What to produce: Start at the line in the entries below that contains "(λ r, status", stop at the line that contains "upd : T → R → R.", and output exactly the lines in that span, both ends included.

### Records for the task ###

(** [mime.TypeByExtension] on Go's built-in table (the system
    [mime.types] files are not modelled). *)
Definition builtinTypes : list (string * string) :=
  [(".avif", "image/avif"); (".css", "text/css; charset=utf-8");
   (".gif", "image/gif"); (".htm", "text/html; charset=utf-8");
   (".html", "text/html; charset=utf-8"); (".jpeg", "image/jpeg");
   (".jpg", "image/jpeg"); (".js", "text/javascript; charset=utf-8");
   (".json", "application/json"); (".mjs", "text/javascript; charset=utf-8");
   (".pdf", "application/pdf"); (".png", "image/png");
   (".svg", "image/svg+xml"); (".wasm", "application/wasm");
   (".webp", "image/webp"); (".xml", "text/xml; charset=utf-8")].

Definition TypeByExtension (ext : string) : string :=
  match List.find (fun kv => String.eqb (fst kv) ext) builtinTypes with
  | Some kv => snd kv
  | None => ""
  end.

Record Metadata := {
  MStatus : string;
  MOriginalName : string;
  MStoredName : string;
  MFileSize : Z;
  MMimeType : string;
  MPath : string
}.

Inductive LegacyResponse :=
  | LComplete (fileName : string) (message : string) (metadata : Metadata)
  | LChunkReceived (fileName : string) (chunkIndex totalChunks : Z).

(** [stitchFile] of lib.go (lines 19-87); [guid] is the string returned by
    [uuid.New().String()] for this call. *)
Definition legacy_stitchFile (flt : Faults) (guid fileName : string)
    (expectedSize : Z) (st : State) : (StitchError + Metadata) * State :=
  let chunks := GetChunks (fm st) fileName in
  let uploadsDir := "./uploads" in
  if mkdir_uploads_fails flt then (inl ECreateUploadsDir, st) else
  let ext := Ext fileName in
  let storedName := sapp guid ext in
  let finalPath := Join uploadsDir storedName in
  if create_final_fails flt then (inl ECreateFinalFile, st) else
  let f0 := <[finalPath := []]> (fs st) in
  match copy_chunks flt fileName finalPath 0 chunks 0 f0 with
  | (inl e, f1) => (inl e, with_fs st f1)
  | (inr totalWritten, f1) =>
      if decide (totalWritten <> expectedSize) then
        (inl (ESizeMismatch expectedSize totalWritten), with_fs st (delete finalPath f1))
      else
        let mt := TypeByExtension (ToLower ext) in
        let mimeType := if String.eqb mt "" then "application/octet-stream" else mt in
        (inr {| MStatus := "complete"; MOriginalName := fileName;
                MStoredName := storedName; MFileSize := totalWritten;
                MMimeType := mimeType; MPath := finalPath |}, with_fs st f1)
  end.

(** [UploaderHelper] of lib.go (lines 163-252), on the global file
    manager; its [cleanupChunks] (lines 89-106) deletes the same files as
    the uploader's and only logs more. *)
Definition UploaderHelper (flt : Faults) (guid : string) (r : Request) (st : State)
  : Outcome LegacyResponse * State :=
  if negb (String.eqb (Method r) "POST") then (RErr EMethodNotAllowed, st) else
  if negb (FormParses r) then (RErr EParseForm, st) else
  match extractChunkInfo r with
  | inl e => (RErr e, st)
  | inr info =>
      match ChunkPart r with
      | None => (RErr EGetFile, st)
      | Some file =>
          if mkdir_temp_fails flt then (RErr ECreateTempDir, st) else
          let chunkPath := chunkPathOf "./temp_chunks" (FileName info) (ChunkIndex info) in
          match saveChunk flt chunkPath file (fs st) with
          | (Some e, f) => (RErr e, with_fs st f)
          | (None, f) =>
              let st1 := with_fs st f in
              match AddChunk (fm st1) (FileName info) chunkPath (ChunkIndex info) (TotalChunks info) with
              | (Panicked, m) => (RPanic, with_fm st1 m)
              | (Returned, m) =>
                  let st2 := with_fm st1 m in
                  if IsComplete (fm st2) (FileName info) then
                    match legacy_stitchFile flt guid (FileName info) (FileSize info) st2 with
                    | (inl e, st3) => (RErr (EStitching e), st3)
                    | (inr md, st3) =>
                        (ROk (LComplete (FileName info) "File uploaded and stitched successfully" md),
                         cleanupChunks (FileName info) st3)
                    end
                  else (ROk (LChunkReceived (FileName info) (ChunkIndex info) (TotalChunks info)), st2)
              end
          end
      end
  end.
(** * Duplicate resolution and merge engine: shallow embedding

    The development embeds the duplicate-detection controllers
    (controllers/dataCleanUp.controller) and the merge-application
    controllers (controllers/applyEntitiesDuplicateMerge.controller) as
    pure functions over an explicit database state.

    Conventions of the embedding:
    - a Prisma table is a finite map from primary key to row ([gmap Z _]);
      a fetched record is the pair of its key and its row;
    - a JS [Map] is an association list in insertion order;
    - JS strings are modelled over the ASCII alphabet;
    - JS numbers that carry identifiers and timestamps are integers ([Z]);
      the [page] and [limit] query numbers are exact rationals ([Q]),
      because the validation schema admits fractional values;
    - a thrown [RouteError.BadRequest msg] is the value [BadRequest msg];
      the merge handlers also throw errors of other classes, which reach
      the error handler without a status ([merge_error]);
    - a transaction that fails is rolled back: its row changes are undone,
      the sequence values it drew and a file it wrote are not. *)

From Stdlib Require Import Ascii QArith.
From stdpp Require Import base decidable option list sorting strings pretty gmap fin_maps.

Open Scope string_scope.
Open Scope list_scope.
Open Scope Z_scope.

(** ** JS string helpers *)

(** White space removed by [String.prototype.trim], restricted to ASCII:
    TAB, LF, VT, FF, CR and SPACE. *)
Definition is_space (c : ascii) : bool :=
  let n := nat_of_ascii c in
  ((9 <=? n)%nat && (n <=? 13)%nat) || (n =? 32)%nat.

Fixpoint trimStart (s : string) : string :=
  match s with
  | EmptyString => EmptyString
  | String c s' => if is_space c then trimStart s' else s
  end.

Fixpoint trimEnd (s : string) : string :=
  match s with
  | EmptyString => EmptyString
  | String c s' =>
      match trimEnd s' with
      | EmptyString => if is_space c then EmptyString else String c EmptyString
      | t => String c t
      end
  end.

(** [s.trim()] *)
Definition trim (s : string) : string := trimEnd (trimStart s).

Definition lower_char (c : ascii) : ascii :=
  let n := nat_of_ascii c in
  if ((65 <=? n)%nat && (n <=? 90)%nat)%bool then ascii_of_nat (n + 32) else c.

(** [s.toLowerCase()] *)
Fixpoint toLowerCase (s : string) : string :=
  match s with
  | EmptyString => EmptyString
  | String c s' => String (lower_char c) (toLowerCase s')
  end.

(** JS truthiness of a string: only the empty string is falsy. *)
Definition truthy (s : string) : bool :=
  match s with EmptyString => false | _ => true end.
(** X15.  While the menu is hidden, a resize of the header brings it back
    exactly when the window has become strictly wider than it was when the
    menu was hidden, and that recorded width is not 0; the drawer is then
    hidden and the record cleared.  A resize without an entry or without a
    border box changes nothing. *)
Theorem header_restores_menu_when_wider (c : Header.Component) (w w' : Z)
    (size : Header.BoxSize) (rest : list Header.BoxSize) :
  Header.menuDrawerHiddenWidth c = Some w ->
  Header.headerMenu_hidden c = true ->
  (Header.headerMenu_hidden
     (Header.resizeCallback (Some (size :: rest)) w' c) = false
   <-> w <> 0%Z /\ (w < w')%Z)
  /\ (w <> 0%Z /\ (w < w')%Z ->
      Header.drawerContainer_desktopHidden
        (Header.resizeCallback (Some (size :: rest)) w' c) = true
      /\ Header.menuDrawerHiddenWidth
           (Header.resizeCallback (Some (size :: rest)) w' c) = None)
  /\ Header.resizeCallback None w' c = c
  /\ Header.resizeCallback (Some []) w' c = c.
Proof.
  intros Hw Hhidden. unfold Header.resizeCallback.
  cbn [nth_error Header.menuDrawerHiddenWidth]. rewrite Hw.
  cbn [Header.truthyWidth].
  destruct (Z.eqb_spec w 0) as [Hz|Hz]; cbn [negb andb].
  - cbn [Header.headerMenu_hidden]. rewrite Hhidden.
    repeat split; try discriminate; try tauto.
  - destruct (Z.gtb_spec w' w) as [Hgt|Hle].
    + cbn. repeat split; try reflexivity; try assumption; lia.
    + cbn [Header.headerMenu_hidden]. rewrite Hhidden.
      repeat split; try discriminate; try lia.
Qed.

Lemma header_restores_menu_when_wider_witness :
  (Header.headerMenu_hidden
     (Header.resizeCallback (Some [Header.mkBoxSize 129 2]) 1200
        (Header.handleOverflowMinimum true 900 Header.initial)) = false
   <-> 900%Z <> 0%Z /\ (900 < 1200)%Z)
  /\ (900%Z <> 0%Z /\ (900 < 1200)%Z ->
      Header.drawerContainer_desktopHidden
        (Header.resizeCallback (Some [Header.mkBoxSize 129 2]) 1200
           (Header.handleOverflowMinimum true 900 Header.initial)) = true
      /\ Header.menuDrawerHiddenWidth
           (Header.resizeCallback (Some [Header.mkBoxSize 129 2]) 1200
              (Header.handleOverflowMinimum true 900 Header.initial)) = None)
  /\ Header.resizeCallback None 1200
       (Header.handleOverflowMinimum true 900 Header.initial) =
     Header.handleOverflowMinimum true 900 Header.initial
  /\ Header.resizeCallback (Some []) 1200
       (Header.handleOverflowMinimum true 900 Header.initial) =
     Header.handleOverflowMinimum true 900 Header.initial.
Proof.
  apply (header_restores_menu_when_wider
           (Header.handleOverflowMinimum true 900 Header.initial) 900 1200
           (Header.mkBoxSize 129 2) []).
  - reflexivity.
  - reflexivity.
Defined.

###
### Records for the task ###

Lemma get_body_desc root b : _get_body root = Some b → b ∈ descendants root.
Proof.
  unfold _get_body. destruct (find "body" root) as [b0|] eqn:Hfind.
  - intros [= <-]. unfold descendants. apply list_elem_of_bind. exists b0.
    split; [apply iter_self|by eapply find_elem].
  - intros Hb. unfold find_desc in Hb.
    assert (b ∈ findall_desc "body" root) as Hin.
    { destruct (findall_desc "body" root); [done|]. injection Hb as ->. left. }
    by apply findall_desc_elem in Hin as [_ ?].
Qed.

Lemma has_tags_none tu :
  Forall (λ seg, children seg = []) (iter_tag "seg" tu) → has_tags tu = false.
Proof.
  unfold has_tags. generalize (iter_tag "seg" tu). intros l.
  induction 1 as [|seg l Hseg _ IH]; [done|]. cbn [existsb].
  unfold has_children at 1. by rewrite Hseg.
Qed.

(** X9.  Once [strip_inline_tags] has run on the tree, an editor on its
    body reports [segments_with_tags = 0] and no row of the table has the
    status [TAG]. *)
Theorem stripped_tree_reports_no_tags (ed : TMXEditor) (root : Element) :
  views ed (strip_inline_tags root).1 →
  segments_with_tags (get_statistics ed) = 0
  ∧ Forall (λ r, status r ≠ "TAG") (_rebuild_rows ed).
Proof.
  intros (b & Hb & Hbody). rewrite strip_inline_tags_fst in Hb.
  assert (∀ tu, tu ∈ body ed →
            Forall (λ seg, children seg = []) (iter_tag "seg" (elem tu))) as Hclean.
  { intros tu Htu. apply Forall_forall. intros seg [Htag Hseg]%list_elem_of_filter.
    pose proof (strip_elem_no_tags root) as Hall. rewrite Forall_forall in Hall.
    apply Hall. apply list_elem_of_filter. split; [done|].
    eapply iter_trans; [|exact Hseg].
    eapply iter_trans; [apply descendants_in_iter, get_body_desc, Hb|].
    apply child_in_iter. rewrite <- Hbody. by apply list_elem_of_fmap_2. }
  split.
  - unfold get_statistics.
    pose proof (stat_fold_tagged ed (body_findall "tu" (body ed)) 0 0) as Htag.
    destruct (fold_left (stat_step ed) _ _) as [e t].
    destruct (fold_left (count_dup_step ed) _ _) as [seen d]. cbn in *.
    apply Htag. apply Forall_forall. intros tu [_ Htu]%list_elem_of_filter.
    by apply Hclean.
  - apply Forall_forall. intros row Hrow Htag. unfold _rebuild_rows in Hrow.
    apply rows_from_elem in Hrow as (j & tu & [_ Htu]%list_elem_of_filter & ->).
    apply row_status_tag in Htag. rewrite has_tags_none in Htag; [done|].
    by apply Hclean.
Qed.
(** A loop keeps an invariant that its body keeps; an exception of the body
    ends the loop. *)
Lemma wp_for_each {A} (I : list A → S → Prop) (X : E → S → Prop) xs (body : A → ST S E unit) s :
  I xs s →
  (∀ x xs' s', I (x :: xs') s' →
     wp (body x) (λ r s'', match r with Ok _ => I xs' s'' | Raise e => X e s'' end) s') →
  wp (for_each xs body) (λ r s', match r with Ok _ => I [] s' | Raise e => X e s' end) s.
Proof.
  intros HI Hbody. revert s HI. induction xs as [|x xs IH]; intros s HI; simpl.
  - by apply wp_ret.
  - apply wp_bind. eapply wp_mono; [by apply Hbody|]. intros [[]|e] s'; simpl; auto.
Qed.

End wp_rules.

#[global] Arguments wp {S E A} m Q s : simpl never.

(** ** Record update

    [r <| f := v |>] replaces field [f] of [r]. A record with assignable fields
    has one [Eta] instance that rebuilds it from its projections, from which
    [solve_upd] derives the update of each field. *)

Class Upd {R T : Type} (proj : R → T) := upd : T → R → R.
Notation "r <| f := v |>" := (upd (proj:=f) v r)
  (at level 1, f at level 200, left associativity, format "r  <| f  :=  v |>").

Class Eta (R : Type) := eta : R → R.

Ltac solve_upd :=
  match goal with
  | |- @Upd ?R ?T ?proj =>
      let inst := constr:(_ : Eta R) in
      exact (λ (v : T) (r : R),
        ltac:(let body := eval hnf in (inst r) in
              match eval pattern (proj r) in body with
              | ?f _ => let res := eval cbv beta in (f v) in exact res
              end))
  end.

###

Task solution:
  ∧ Forall (λ r, status r ≠ "TAG") (_rebuild_rows ed).
Proof.
  intros (b & Hb & Hbody). rewrite strip_inline_tags_fst in Hb.
  assert (∀ tu, tu ∈ body ed →
            Forall (λ seg, children seg = []) (iter_tag "seg" (elem tu))) as Hclean.
  { intros tu Htu. apply Forall_forall. intros seg [Htag Hseg]%list_elem_of_filter.
    pose proof (strip_elem_no_tags root) as Hall. rewrite Forall_forall in Hall.
    apply Hall. apply list_elem_of_filter. split; [done|].
    eapply iter_trans; [|exact Hseg].
    eapply iter_trans; [apply descendants_in_iter, get_body_desc, Hb|].
    apply child_in_iter. rewrite <- Hbody. by apply list_elem_of_fmap_2. }
  split.
  - unfold get_statistics.
    pose proof (stat_fold_tagged ed (body_findall "tu" (body ed)) 0 0) as Htag.
    destruct (fold_left (stat_step ed) _ _) as [e t].
    destruct (fold_left (count_dup_step ed) _ _) as [seen d]. cbn in *.
    apply Htag. apply Forall_forall. intros tu [_ Htu]%list_elem_of_filter.
    by apply Hclean.
  - apply Forall_forall. intros row Hrow Htag. unfold _rebuild_rows in Hrow.
    apply rows_from_elem in Hrow as (j & tu & [_ Htu]%list_elem_of_filter & ->).
    apply row_status_tag in Htag. rewrite has_tags_none in Htag; [done|].
    by apply Hclean.
Qed.
(** A loop keeps an invariant that its body keeps; an exception of the body
    ends the loop. *)
Lemma wp_for_each {A} (I : list A → S → Prop) (X : E → S → Prop) xs (body : A → ST S E unit) s :
  I xs s →
  (∀ x xs' s', I (x :: xs') s' →
     wp (body x) (λ r s'', match r with Ok _ => I xs' s'' | Raise e => X e s'' end) s') →
  wp (for_each xs body) (λ r s', match r with Ok _ => I [] s' | Raise e => X e s' end) s.
Proof.
  intros HI Hbody. revert s HI. induction xs as [|x xs IH]; intros s HI; simpl.
  - by apply wp_ret.
  - apply wp_bind. eapply wp_mono; [by apply Hbody|]. intros [[]|e] s'; simpl; auto.
Qed.

End wp_rules.

#[global] Arguments wp {S E A} m Q s : simpl never.

(** ** Record update

    [r <| f := v |>] replaces field [f] of [r]. A record with assignable fields
    has one [Eta] instance that rebuilds it from its projections, from which
    [solve_upd] derives the update of each field. *)

Class Upd {R T : Type} (proj : R → T) := upd : T → R → R.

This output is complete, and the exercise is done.